Der äthiopische  Gegenschlag, heraufbeschworen durch eine Generalmobilmachung von 65 äthiopischen Soldaten und der Aufstellung einer 100 000 Mann starken Miliz, wurde jedoch erst durch eine verstärkte Unterstützung von Seiten der UdSSR wirksam, die nun wegen politischer Interessen nur noch Äthiopien unterstützte. So wurden z.B. 18 000 kubanische Soldaten in die Region entsandt, die im Januar 1978 mit den äthiopischen Truppen eine gutorganisierte Gegenoffensive einleiteten, durch die sich Somalia gezwungen sah, sich bis zum 14. März 1978 vollständig aus dem Gebiet zurückzuziehen.

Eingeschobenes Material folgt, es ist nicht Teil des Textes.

(** * Contact obfuscator and profile statistics updater

    A shallow embedding of [assets/js/github-metrics.js]: the two
    self-initialising browser modules of the site.  JavaScript strings are
    sequences of UTF-16 code units, the DOM is a heap of nodes addressed by
    identity, the console and the network are recorded in a trace. *)

From Stdlib Require Import ZArith NArith Ascii String Lia.
From stdpp Require Import base option list strings gmap.

Set Warnings "-register-all".
Local Open Scope N_scope.

(** ** JavaScript strings and values *)

(** A code unit of a JavaScript string (0 .. 0xFFFF). *)
Abbreviation codeunit := N.
Abbreviation jsstring := (list N).

Definition chr (a : ascii) : codeunit := N_of_ascii a.

(** The JavaScript string denoted by an ASCII literal of the source. *)
Definition str (s : string) : jsstring := map chr (list_ascii_of_string s).

(** The values that reach the functions of the module: primitives, and the
    objects and arrays that [JSON.parse] builds.  Numbers are the
    integer-valued ones (the API's counters): [VNum z] is the number that
    the numeral [z] denotes, which is [z] itself up to 2^53 in size and the
    number nearest to [z] beyond.  An object lists its own properties, each
    name once. *)
Inductive jsval :=
  | VUndefined
  | VNull
  | VBool (b : bool)
  | VNum (z : Z)
  | VStr (s : jsstring)
  | VArr (items : list jsval)
  | VObj (props : list (jsstring * jsval)).

(** [ToBoolean], the test behind [!x], [if (x)] and [x || y]. *)
Definition truthy (v : jsval) : bool :=
  match v with
  | VUndefined | VNull => false
  | VBool b => b
  | VNum z => negb (z =? 0)%Z
  | VStr s => negb (bool_decide (s = []))
  | VArr _ | VObj _ => true
  end.

(** [typeof v === 'string'] *)
Definition is_string (v : jsval) : bool :=
  match v with VStr _ => true | _ => false end.

(** ** Regular expressions *)

(** One member of a bracketed character class: a range [lo-hi] or a single
    character. *)
Inductive classItem :=
  | Range (lo hi : ascii)
  | Single (c : ascii).

(** A character class [[...]] or [[^...]]. *)
Record charClass := CharClass { negated : bool; items : list classItem }.

Definition item_test (i : classItem) (c : codeunit) : bool :=
  match i with
  | Range lo hi => (chr lo <=? c) && (c <=? chr hi)
  | Single a => c =? chr a
  end.

Definition class_test (cc : charClass) (c : codeunit) : bool :=
  xorb (negated cc) (existsb (fun i => item_test i c) (items cc)).

Inductive regex :=
  | Void
  | Eps
  | Class (cc : charClass)
  | Seq (r1 r2 : regex)
  | Alt (r1 r2 : regex)
  | Star (r : regex).

(** [c], [r+] and [r{n,}] *)
Definition Chr (a : ascii) : regex := Class (CharClass false [Single a]).
Definition Plus (r : regex) : regex := Seq r (Star r).
Fixpoint AtLeast (n : nat) (r : regex) : regex :=
  match n with
  | O => Star r
  | S n' => Seq r (AtLeast n' r)
  end.

(** The strings a pattern matches in full. *)
Inductive matches : regex -> jsstring -> Prop :=
  | MEps : matches Eps []
  | MClass cc c : class_test cc c = true -> matches (Class cc) [c]
  | MSeq r1 r2 s1 s2 :
      matches r1 s1 -> matches r2 s2 -> matches (Seq r1 r2) (s1 ++ s2)
  | MAltL r1 r2 s : matches r1 s -> matches (Alt r1 r2) s
  | MAltR r1 r2 s : matches r2 s -> matches (Alt r1 r2) s
  | MStarNil r : matches (Star r) []
  | MStarApp r s1 s2 :
      matches r s1 -> matches (Star r) s2 -> matches (Star r) (s1 ++ s2).
Lemma Shutdown_sets_flag startEnv stopEnv s s' :
  Shutdown startEnv stopEnv s = Some s' -> m_isShutdown s' = true.
Proof.
  intros H. destruct (m_isShutdown s) eqn:Hflag.
  - unfold Shutdown in H. rewrite Hflag in H. injection H as <-. exact Hflag.
  - destruct (Shutdown_outside _ _ _ _ Hflag H) as (s4 & -> & Hout).
    rewrite ReleaseDeviceResources_eq. simpl.
    revert Hout. unfold outside_sequences. simpl. congruence.
Qed.
(** ** Completions after shutdown *)

(* Nothing but Shutdown sets the shutdown flag. *)
Lemma step_keeps_shutdown_flag a s s' :
  step a s = Some s' ->
  is_shutdown_call a = false ->
  m_isShutdown s' = m_isShutdown s.
Proof.
  destruct a as [w h enableAudio enableMrc env | | startEnv stopEnv | value
                 | value | env | env | | | sender payload env];
    unfold step, is_shutdown_call; intros H Hcall; try discriminate.
  - injection H as <-.
    generalize (StartPreview_beside w h enableAudio enableMrc env s).
    unfold_observations. congruence.
  - injection H as <-. generalize (StopPreview_beside s).
    unfold_observations. congruence.
  - generalize (put_PayloadHandler_around _ _ _ H).
    unfold_observations. congruence.
  - injection H as <-. reflexivity.
  - generalize (proj1 (run_start_around _ _ _ H)).
    unfold_observations. congruence.
  - generalize (proj1 (run_stop_around _ _ _ H)).
    unfold_observations. congruence.
  - unfold complete_start in H.
    destruct (m_startPreviewOp s) as [op|]; [|discriminate].
    destruct (Status op); try discriminate; injection H as <-; reflexivity.
  - unfold complete_stop in H.
    destruct (m_stopPreviewOp s) as [op|]; [|discriminate].
    destruct (Status op); try discriminate; injection H as <-; reflexivity.
  - injection H as <-. generalize (StreamPayload_frame sender payload env s).
    unfold_observations. congruence.
Qed.









(** X1: CreateDeviceResources is all or nothing, and ensures rather than
    creates: when it fails the engine is exactly as before (neither resource
    and no reset token stored); when it succeeds it returns S_OK with both
    the media device and the device manager present; and once it has
    succeeded, a further call returns S_OK and changes nothing, whatever the
    platform would answer. *)
Theorem CreateDeviceResources_ensures env s :
  all_or_nothing s (CreateDeviceResources env s)
  /\ (FAILED (fst (CreateDeviceResources env s)) = false ->
      forall env',
        CreateDeviceResources env' (snd (CreateDeviceResources env s))
        = (S_OK, snd (CreateDeviceResources env s))).
Proof.
  pose proof (CreateDeviceResources_all_or_nothing env s) as Hall.
  split; [exact Hall|].
  intros Hok env'. unfold all_or_nothing in Hall. rewrite Hok in Hall.
  destruct Hall as (_ & Hdevice & Hmanager).
  destruct (CreateDeviceResources env s) as [hr s1]. simpl in *.
  unfold CreateDeviceResources. rewrite Hdevice, Hmanager. reflexivity.
Qed.

(** X2: a Shutdown that finds the flag clear and returns leaves the flag
    set and nothing of what ReleaseDeviceResources lets go of: no audio
    sample buffer, no shared video texture, no device manager and no media
    device, whatever the operations it waited for did. *)
Theorem Shutdown_releases startEnv stopEnv s s' :
  m_isShutdown s = false ->
  Shutdown startEnv stopEnv s = Some s' ->
  m_isShutdown s' = true /\ released s'.
Proof.
  intros Hflag H. split; [exact (Shutdown_sets_flag _ _ _ _ H)|].
  destruct (Shutdown_first _ _ _ _ Hflag H) as (s2 & s4 & _ & _ & ->).
  rewrite ReleaseDeviceResources_eq. unfold released, frame_buffers.
  simpl. auto.
Qed.
(** * olscraper: the stat extractor, the loaders and the driver

    A shallow embedding of [olscraper.py].  The program is Python; the
    values it handles are the results of [json.loads] and the rows of
    [csv.DictReader].  Python exceptions are modelled by an error monad,
    so that "raises" and "returns" are both results one can compute.

    Conventions of the model:
    - a Python [str] is a [string] whose characters are code points
      below 256;
    - a Python [int] is a [Z]; the interpreter's optional limit on the
      length of integer/text conversions is not modelled;
    - a Python [float] read from JSON is kept as what this program can
      observe of it (its truth value, its truncation, its text), see
      [pyfloat]; the float that the program itself computes
      ([total / 100]) is modelled exactly, see [true_div_100]. *)

From Stdlib Require Import ZArith List String Ascii Bool Lia.
From Stdlib Require Import DecimalString.
From Stdlib Require Import Sorted Permutation.
Import ListNotations.
Open Scope string_scope.
Open Scope Z_scope.
Set Warnings "-register-all".

(** ** Exceptions and the error monad *)

Inductive exn : Type :=
| AttributeError
| TypeError
| IndexError
| KeyError
| ValueError
| OverflowError.

Inductive result (A : Type) : Type :=
| Ok (a : A)
| Raise (e : exn).
Arguments Ok {A} a.
Arguments Raise {A} e.

Definition bind {A B : Type} (r : result A) (k : A -> result B) : result B :=
  match r with
  | Ok a => k a
  | Raise e => Raise e
  end.

Notation "x <- c ;; k" := (bind c (fun x => k))
  (at level 61, c at next level, right associativity).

4. Phase: Bürgerkrieg (WSLF) : 1980-88

Die gut ausgerüstete WLSF bekriegte weiterhin Äthiopien und bezog viele ihrer ca. 30 000 Kämpfer aus den Flüchtlingslagern der Region, Berichte der CIA gingen zusätzlich davon aus, dass immer noch etliche somalische Soldaten unter ihnen waren. Während es zu einigen größeren Gefechten zwischen Regierungstruppen und Rebellen kam, versuchte die OAU durch die Einrichtung eines Sonderausschusses eine friedliche Lösung der Streitigkeiten zu erzielen, der jedoch zum wiederholten Male auf der Gültigkeit der alten Grenzen beharrte. Nachdem am 24. Juli 1982 der Konflikt durch Angriffe Äthiopiens wieder zwischenstaatlichen Charakter annahm, näherten sich beide Staaten jedoch ab 1986 endlich wieder an und versuchten den Konflikt systematisch beizulegen.
Endlich kam es am 2. März 1988 zu einem Gipfeltreffen der beiden Staatsoberhäupter Mengistu und Barre, die schließlich die Richtlinien des Friedensprozesses festlegten:

-   Die Wiederaufnahme diplomatischer Beziehungen
-   Einstellung von Propaganda
-   Austausch von Kriegsgefangenen
-   Entmilitarisierung der gemeinsamen Grenzen
-   Bildung eines gemeinsamen Komitees

In einem nicht offiziell bestätigten Geheimabkommen soll der Vizepräsident Somalias die ursprüngliche Grenzgebung anerkannt haben und trotz einiger weiterer Spannungen scheint sich die Lage sich endgültig beruhigt zu haben.